WHAT YOU WILL DO:
An exact copy of all the data below is required.
BEGIN AVAILABLE RECORDS
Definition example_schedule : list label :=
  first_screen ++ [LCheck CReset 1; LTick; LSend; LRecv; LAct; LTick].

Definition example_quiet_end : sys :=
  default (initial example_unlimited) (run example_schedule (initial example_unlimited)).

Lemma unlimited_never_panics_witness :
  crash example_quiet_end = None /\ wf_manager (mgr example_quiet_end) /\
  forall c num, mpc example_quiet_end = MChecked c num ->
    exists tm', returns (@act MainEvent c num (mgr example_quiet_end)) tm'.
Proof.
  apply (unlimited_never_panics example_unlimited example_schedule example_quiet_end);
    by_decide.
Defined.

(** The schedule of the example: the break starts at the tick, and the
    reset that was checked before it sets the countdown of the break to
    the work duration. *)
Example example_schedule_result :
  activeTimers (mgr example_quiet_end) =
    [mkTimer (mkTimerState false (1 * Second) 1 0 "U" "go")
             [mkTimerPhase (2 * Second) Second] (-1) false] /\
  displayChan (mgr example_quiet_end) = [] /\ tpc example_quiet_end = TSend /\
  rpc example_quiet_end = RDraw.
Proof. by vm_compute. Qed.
END AVAILABLE RECORDS
WRITTEN SOLUTION:
Definition example_schedule : list label :=
  first_screen ++ [LCheck CReset 1; LTick; LSend; LRecv; LAct; LTick].

Definition example_quiet_end : sys :=
  default (initial example_unlimited) (run example_schedule (initial example_unlimited)).

Lemma unlimited_never_panics_witness :
  crash example_quiet_end = None /\ wf_manager (mgr example_quiet_end) /\
  forall c num, mpc example_quiet_end = MChecked c num ->
    exists tm', returns (@act MainEvent c num (mgr example_quiet_end)) tm'.
Proof.
  apply (unlimited_never_panics example_unlimited example_schedule example_quiet_end);
    by_decide.
Defined.

(** The schedule of the example: the break starts at the tick, and the
    reset that was checked before it sets the countdown of the break to
    the work duration. *)
Example example_schedule_result :
  activeTimers (mgr example_quiet_end) =
    [mkTimer (mkTimerState false (1 * Second) 1 0 "U" "go")
             [mkTimerPhase (2 * Second) Second] (-1) false] /\
  displayChan (mgr example_quiet_end) = [] /\ tpc example_quiet_end = TSend /\
  rpc example_quiet_end = RDraw.
Proof. by vm_compute. Qed.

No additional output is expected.